The shift toward integrating development, security and operations teams is growing rapidly, with DevSecOps adoption expected to rise from 38% today to 48% over the next two years.

However, this accelerated pace creates significant pressure on already overburdened and under-resourced security teams.

The report also indicated that the rise of generative AI (GenAI) is adding another layer of complexity, with integration posing challenges for security.

The majority (97%) of organizations surveyed said they are either using or planning to implement generative AI in their software development processes yet security teams are expressing deep concerns about safeguarding AI usage.

Lack of Visibility

A key issue exacerbating these challenges is the lack of visibility between security and development teams.

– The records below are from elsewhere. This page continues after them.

(* ===== verification/Zone.v ===== *)
(** Package zone: the seven zone builders, the displacement runs they start from, the structural
    lifecycle (invalidation with forgiven sweeps, touches, relevance, strength), and [Update]. *)
From S2P Require Import Prelude Float64 Market Structure.
From Stdlib Require Import Floats.

(** * type.go, lifecycle.go, relevance.go: data *)

Inductive Kind := KindSupply | KindDemand | KindOrderBlock | KindFVG | KindIFVG | KindBreaker | KindFlip.
#[export] Instance Kind_eq_dec : EqDecision Kind.
Proof. solve_decision. Defined.
Definition Kind_String (k : Kind) : string :=
  match k with
  | KindSupply => "supply" | KindDemand => "demand" | KindOrderBlock => "order_block"
  | KindFVG => "fvg" | KindIFVG => "ifvg" | KindBreaker => "breaker" | KindFlip => "flip"
  end.
Inductive Side := Demand | Supply.
#[export] Instance Side_eq_dec : EqDecision Side.
Proof. solve_decision. Defined.
Definition Side_Direction (s : Side) : string := match s with Demand => Buy | Supply => Sell end.
Inductive State := StateFresh | StateTouched | StatePartiallyMitigated | StateMitigated | StateInvalidated.
#[export] Instance State_eq_dec : EqDecision State.
Proof. solve_decision. Defined.
Inductive Relevance := Immediate | Nearby | Remote | Dormant.

Record Zone := mkZone {
  z_ID : string; z_Kind : Kind; z_Side : Side; z_Low : float; z_High : float;
  z_Layer : StructureLayer; z_Timeframe : string; z_OriginTime : Z; z_StructureRef : string;
  z_DisplacementRef : string; z_CreatedAt : Z; z_LastTouchedAt : option Z; z_TouchCount : Z;
  z_BreakIndex : Z; z_Strength : float; z_LegacyScore : float; z_State : State; z_Relevance : Relevance
}.
(** A zone literal of the builders: the fields they leave out are zero values. *)
Definition new_zone id kind side low high tf originTime structureRef displacementRef breakIndex strength :=
  mkZone id kind side low high StructureMicro tf originTime structureRef displacementRef originTime None 0
    (Z.of_nat breakIndex) strength 0 StateFresh Immediate.
Definition zone_id (tf : string) (kind : Kind) (time : Z) : string :=
  "zone:" +:+ tf +:+ ":" +:+ Kind_String kind +:+ ":" +:+ pretty time.

Record LifecycleConfig := mkLifecycleConfig {
  InvalidationToleranceATR : float; SweepReclaimBars : nat; MaxBreakEpisodes : Z; RetestMaxTouches : Z;
  EpsilonATR : float
}.
Record RelevanceConfig := mkRelevanceConfig { ImmediateATR : float; NearbyATR : float; RemoteATR : float }.
Record Config := mkConfig {
  cfg_Version : string; cfg_Displacement : DisplacementConfig; cfg_Lifecycle : LifecycleConfig;
  cfg_Relevance : RelevanceConfig; FlipAcceptBars : Z; FlipBandBodyFraction : float;
  FlipLevelBandATR : float; OrderBlockBodyFraction : float
}.
Definition displacementMaxBars (c : Config) : nat := SweepReclaimBars (cfg_Lifecycle c).

(** * strength.go *)

Definition clamp01 (value : float) : float :=
  if (value <? 0)%float then 0%float else if (value >? 1)%float then 1%float else value.
Definition fvgStrength (candles : list Candle) (index : nat) (low high atr : float) : float :=
  if (atr <=? 0)%float || (index <? 2) || (length candles <=? index) || (high <=? low)%float then 0%float
  else
    let gap := clamp01 ((high - low) / atr) in
    let displacement := clamp01 (Body (candles !!! (index - 1)%nat) / atr) in
    (0.6 * gap + 0.4 * displacement)%float.
Definition inversionStrength (source : Zone) (candle : Candle) (boundary atr : float) : float :=
  let bodyDominance := if (Range candle >? 0)%float then clamp01 (Body candle / Range candle) else 0%float in
  let penetration := if (atr >? 0)%float then clamp01 (abs (c_Close candle - boundary) / atr) else 0%float in
  clamp01 (0.5 * clamp01 (z_Strength source) + 0.3 * bodyDominance + 0.2 * penetration)%float.
Definition flipStrength (candles : list Candle) (from : nat) (bars : Z) (level atr : float) : float :=
  if (atr <=? 0)%float || (bars <=? 0)%Z || (Z.of_nat (length candles) <? Z.of_nat from + bars)%Z then 0%float
  else
    let body := clamp01 (Body (candles !!! from) / atr) in
    let accepted := foldl (λ acc c, acc + clamp01 (abs (c_Close c - level) / atr))%float 0%float
      (slice candles from (from + Z.to_nat bars)) in
    (0.6 * body + 0.4 * (accepted / f64_of_Z bars))%float.
Definition gapFillFraction (z : Zone) (candles : list Candle) : float :=
  let width := (z_High z - z_Low z)%float in
  if (width <=? 0)%float then 1%float
  else
    let start := Z.to_nat (z_BreakIndex z + 1) in
    clamp01 (foldl (λ fill c,
      match z_Side z with
      | Demand => if (c_Low c <? z_High z)%float then math_Max fill ((z_High z - c_Low c) / width) else fill
      | Supply => if (c_High c >? z_Low z)%float then math_Max fill ((c_High c - z_Low z) / width) else fill
      end) 0%float (drop start candles)).
Definition applyLifecycleStrength (z : Zone) (candles : list Candle) (state : State) : float :=
  if bool_decide (state = StateInvalidated) || bool_decide (state = StateMitigated) then 0%float
  else
    let strength := clamp01 (z_Strength z) in
    let strength :=
      if bool_decide (z_Kind z = KindFVG) || bool_decide (z_Kind z = KindIFVG)
      then (strength * (1 - 0.5 * gapFillFraction z candles))%float
      else match state with
        | StateTouched => (strength * 0.85)%float
        | StatePartiallyMitigated => (strength * 0.65)%float
        | _ => strength
        end in
    clamp01 strength.

(** * displacement_runs.go *)

Record displacementRun := mkRun { r_Displacement : Displacement; r_StartIndex : nat; r_EndIndex : nat }.
(** [None] for -1. *)
Definition indexOfTimeFrom (candles : list Candle) (from : nat) (t : Z) : option nat :=
  first_some (λ i, if (c_Time (candles !!! i) =? t)%Z then Some i else None) (length candles - from) from.
(** Every turn moves [i] forward, so [length candles] turns walk the whole series. *)
Fixpoint runs_loop (fuel : nat) (candles : list Candle) (atrSeries : list float) (maxBars : nat)
    (cfg : DisplacementConfig) (i : nat) : list displacementRun :=
  match fuel with
  | O => []
  | S fuel =>
      if length candles <=? i then []
      else match atrSeries !! i with
      | None => []
      | Some atr =>
          match DetectDisplacement candles (Z.of_nat i) maxBars atr cfg with
          | None => runs_loop fuel candles atrSeries maxBars cfg (S i)
          | Some d =>
              match indexOfTimeFrom candles i (d_EndTime d) with
              | None => runs_loop fuel candles atrSeries maxBars cfg (S i)
              | Some endIndex =>
                  mkRun d i endIndex :: runs_loop fuel candles atrSeries maxBars cfg (S endIndex)
              end
          end
      end
  end.
Definition detectDisplacementRuns (candles : list Candle) (atrSeries : list float) (maxBars : nat)
    (cfg : DisplacementConfig) : list displacementRun :=
  runs_loop (length candles) candles atrSeries maxBars cfg 0.

(** * demand.go, supply.go *)

Definition displacement_ref (tf : string) (run : displacementRun) : string :=
  "displacement:" +:+ tf +:+ ":" +:+ pretty (d_StartTime (r_Displacement run)) +:+ ":" +:+
    pretty (d_EndTime (r_Displacement run)).
Definition zoneFromRun (candles : list Candle) (run : displacementRun) (side : Side) (kind : Kind)
    (tf : string) (atr : float) : Zone :=
  let base := slice candles (r_StartIndex run - 3) (r_StartIndex run) in
  let first := default zero_Candle (head base) in
  let low := foldl (λ low c, if c_Low c <? low then c_Low c else low)%float (c_Low first) (tail base) in
  let high := foldl (λ high c, if c_High c >? high then c_High c else high)%float (c_High first) (tail base) in
  let origin := candles !!! (r_StartIndex run - 1)%nat in
  new_zone (zone_id tf kind (c_Time origin)) kind side low high tf (c_Time origin) ""
    (displacement_ref tf run) (r_EndIndex run) (d_Strength (r_Displacement run)).
Definition run_selected (dir : string) (run : displacementRun) : bool :=
  negb (negb (bool_decide (d_Direction (r_Displacement run) = dir)) || (r_StartIndex run <=? 0)).
Definition buildDemandZones (candles : list Candle) (runs : list displacementRun) (tf : string) (atr : float) :
    list Zone :=
  map (λ run, zoneFromRun candles run Demand KindDemand tf atr) (List.filter (run_selected Buy) runs).
Definition buildSupplyZones (candles : list Candle) (runs : list displacementRun) (tf : string) (atr : float) :
    list Zone :=
  map (λ run, zoneFromRun candles run Supply KindSupply tf atr) (List.filter (run_selected Sell) runs).

(** * order_block.go *)

Definition QualifyingBreakBody (c : Candle) (minimumFraction : float) : bool :=
  if (minimumFraction <=? 0)%float then true
  else
    let rangeSize := Range c in
    (rangeSize >? 0)%float && (Body c / rangeSize >=? minimumFraction)%float.
Definition causingBreak (breaks : list StructureBreak) (run : displacementRun) (candles : list Candle) :
    option StructureBreak :=
  if (length candles <=? r_StartIndex run) || (length candles <=? r_EndIndex run) then None
  else
    let windowStart := c_Time (candles !!! r_StartIndex run) in
    let windowEnd := c_Time (candles !!! r_EndIndex run) in
    List.find (λ b,
      (bool_decide (k_Event b = EventBOS) || bool_decide (k_Event b = EventCHoCH)) &&
      bool_decide (k_Direction b = d_Direction (r_Displacement run)) &&
      negb ((k_Time b <? windowStart)%Z || (windowEnd <? k_Time b)%Z)) breaks.
(** Backwards from [n - 1]. *)
Fixpoint lastOppositeCandle (candles : list Candle) (n : nat) (dir : string) : option nat :=
  match n with
  | O => None
  | S i =>
      let c := candles !!! i in
      if bool_decide (dir = Buy) && IsBearish c then Some i
      else if bool_decide (dir = Sell) && IsBullish c then Some i
      else lastOppositeCandle candles i dir
  end.
Definition orderBlock (candles : list Candle) (breaks : list StructureBreak) (tf : string) (atr : float)
    (cfg : Config) (run : displacementRun) : option Zone :=
  if (r_StartIndex run <=? 0) || (length candles <=? r_EndIndex run) then None
  else match causingBreak breaks run candles with
  | None => None
  | Some confirming =>
      match indexOfTimeFrom candles (r_StartIndex run) (k_Time confirming) with
      | None => None
      | Some confirmIndex =>
          if negb (QualifyingBreakBody (candles !!! confirmIndex) (OrderBlockBodyFraction cfg)) then None
          else match lastOppositeCandle candles (r_StartIndex run) (d_Direction (r_Displacement run)) with
          | None => None
          | Some originIdx =>
              let origin := candles !!! originIdx in
              let '(low, high) :=
                if (c_Open origin >? c_Close origin)%float then (c_Close origin, c_Open origin)
                else (c_Open origin, c_Close origin) in
              let side := if bool_decide (d_Direction (r_Displacement run) = Sell) then Supply else Demand in
              Some (new_zone (zone_id tf KindOrderBlock (c_Time origin)) KindOrderBlock side low high tf
                      (c_Time origin) (k_BrokenSwingID confirming) (displacement_ref tf run) (r_EndIndex run)
                      (d_Strength (r_Displacement run)))
          end
      end
  end.
Definition buildOrderBlockZones (candles : list Candle) (runs : list displacementRun)
    (breaks : list StructureBreak) (tf : string) (atr : float) (cfg : Config) : list Zone :=
  omap (orderBlock candles breaks tf atr cfg) runs.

The survey found that 42% of respondents can test and fix their code independently, without engaging security teams, leading to security gaps and underscoring the urgent need for better integration.

Melinda Marks, practice director of cybersecurity for ESG, encouraged AppSec teams to talk to developers and DevOps teams to find out about their workflows, processes, security awareness and any security testing they have in place, and align on goals to secure their applications.

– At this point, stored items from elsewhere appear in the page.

(** * evidence.go: sequences *)

Definition zero_Geometry : Geometry := mkGeometry 0 0 0 0 0 0 0 0 0 0 0 0 0 0.
#[export] Instance Geometry_inhabited : Inhabited Geometry := populate zero_Geometry.
Definition mean_body (bars : list Geometry) : float :=
  (foldl (λ avg b, avg + ge_BodyFraction b)%float 0%float bars / f64_of_Z (Z.of_nat (length bars)))%float.
Definition sequenceScore (bars : list Geometry) (direction : string) (atr : float) (level : option float) (c : Config) : float :=
  let s := cfg_Sequences c in
  let first := bars !!! 0 in let last := bars !!! (length bars - 1) in
  let middle := slice bars 1 (length bars - 1) in
  let middle := if bool_decide (middle = []) then [bars !!! (length bars / 2)] else middle in
  let avg := mean_body middle in
  let firstMove := abs (ge_Open first - ge_Close first) in
  let recovery :=
    if (firstMove >? 0)%float then
      if bool_decide (direction = Buy) then ((ge_Close last - ge_Close first) / firstMove)%float
      else ((ge_Close first - ge_Close last) / firstMove)%float
    else 0%float in
  let reclaimQuality := match level with None => 0%float | Some l => atrQuality (value (reclaim direction last l atr)) 0.05 end in
  clamp (0.25 * atrQuality (ge_BodyATR first) (FirstBodyMinimumATR s) + 0.20 * clamp (1 - avg / MiddleBodyMaximumFraction s) +
    0.30 * atrQuality (ge_BodyATR last) (ThirdBodyMinimumATR s) + 0.15 * quality (math_Max 0 recovery) (RecoveryMinimumRatio s) 1 +
    0.10 * reclaimQuality)%float.
Definition three_bar_patterns (a b c : Geometry) (direction : string) (atr : float) (level : option float) (s : SequenceConfig) :
    list string :=
  let move := abs (ge_Open a - ge_Close a) in
  let star := (move >? 0)%float && (ge_BodyFraction b <=? MiddleBodyMaximumFraction s)%float &&
    (ge_BodyATR a >=? FirstBodyMinimumATR s)%float && (ge_BodyATR c >=? ThirdBodyMinimumATR s)%float in
  pattern (star && bool_decide (direction = Buy) && Bearish a && Bullish c &&
           ((ge_Close c - ge_Close a) / move >=? RecoveryMinimumRatio s)%float) "morning_star" ++
  pattern (star && bool_decide (direction = Sell) && Bullish a && Bearish c &&
           ((ge_Close a - ge_Close c) / move >=? RecoveryMinimumRatio s)%float) "evening_star" ++
  pattern (match level with
           | None => false
           | Some l => bool_decide (penetration direction a l atr ≠ None) && (ge_BodyFraction b <=? MiddleBodyMaximumFraction s)%float &&
               (ge_BodyATR c >=? ThirdBodyMinimumATR s)%float && (value (reclaim direction c l atr) >? 0)%float
           end) "sweep_indecision_displacement".
Definition compression_patterns (bars : list Geometry) (direction : string) (atr : float) (s : SequenceConfig) : list string :=
  let compression := take (length bars - 1) bars in
  let breakout := bars !!! (length bars - 1) in
  let n := Z.of_nat (length compression) in
  if (CompressionMinimumBars s <=? n)%Z && (n <=? CompressionMaximumBars s)%Z then
    let hi := foldl (λ hi b, math_Max hi (ge_High b)) (ge_High (compression !!! 0)) compression in
    let lo := foldl (λ lo b, math_Min lo (ge_Low b)) (ge_Low (compression !!! 0)) compression in
    let avg := mean_body compression in
    pattern ((atr >? 0)%float && ((hi - lo) / atr <=? CompressionMaximumRangeATR s)%float &&
             (avg <=? CompressionMaximumBodyFraction s)%float && (ge_BodyATR breakout >=? CompressionBreakoutBodyATR s)%float &&
             ((bool_decide (direction = Buy) && Bullish breakout && (ge_Close breakout >? hi)%float) ||
              (bool_decide (direction = Sell) && Bearish breakout && (ge_Close breakout <? lo)%float))) "compression_break"
  else [].
Definition unique (xs : list string) : list string :=
  foldl (λ out x, if contains out x then out else out ++ [x]) [] xs.
Definition sequences (bars : list Geometry) (direction : string) (atr : float) (level : option float) (c : Config) : option Sequence :=
  let s := cfg_Sequences c in
  if (length bars <? 3)%nat then None
  else
    let patterns :=
      (match bars with [a; b; c] => three_bar_patterns a b c direction atr level s | _ => [] end) ++
      compression_patterns bars direction atr s in
    if bool_decide (patterns = []) then None
    else Some (mkSequence (sequenceScore bars direction atr level c) (unique patterns) (Z.of_nat (length bars))).
(** No candidate is nil: the caller keeps those that are not. *)
Definition mergeSequences (candidates : list Sequence) : option Sequence :=
  match candidates with
  | [] => None
  | _ =>
      let patterns := flat_map sq_Patterns candidates in
      let score := foldl (λ s c, s + sq_Score c)%float 0%float candidates in
      let bars := foldl (λ b c, if (b <? sq_Bars c)%Z then sq_Bars c else b) 0%Z candidates in
      if bool_decide (patterns = []) then None
      else Some (mkSequence (score / f64_of_Z (Z.of_nat (length candidates))) (unique patterns) bars)
  end.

“These should overlap in areas such as application uptime, ensuring customer service and protecting company and customer data,” she said.

Second, consider ways to incorporate security tools and processes into how developers are working, including setting policies and automating testing early in development processes.

“Third, ensure security has control and visibility to roll out security tools and processes that support development so they can efficiently manage risk and remediate security issues,” Marks said.

Karthik Swarnam, chief security and trust officer of ArmorCode, said to manage the increasing pace and scale of DevSecOps effectively, even with limited resources, AppSec teams should leverage AI capabilities for enhanced security testing.

“Automating the DevSecOps pipeline is crucial for maintaining efficiency without sacrificing security,” he said. “Teams should also prioritize the use of tools that provide visibility into security risks and help with the prioritization of remediation efforts.”

He said it is essential for teams to remain laser-focused on critical tasks, such as identifying which vulnerabilities require immediate attention, determining specific deficiencies to be addressed, and pinpointing where developers need targeted training—avoiding the inefficiency of training on all possible topics.

Marks said security wants to help enable the usage of AI because it will help with productivity, but they need to ensure it is secure because if there is an incident, such as data being improperly shared, or the usage of AI introduces vulnerabilities, it can be a setback for AI adoption.

“We also don’t want to just see security and IT blocking usage because then it inhibits the ability for companies to use AI for its advantages,” she said.

Swarnam said to close security gaps effectively, businesses must improve visibility and communication between security and development teams.

“A key strategy is to integrate these teams into a comprehensive vulnerability management program,” he said.

Providing business and executive-level dashboards, along with visibility reports that measure the state of security, allows for clear prioritization of remediation efforts.

These reports should highlight “what matters” most, ensuring that critical security gaps are addressed promptly.

“Integrating these tools into workflow management systems, coupled with prioritization capabilities that emphasize efficacy, ensures that security and development teams are aligned in their efforts to close gaps and strengthen the organization’s overall security posture,” Swarnam said.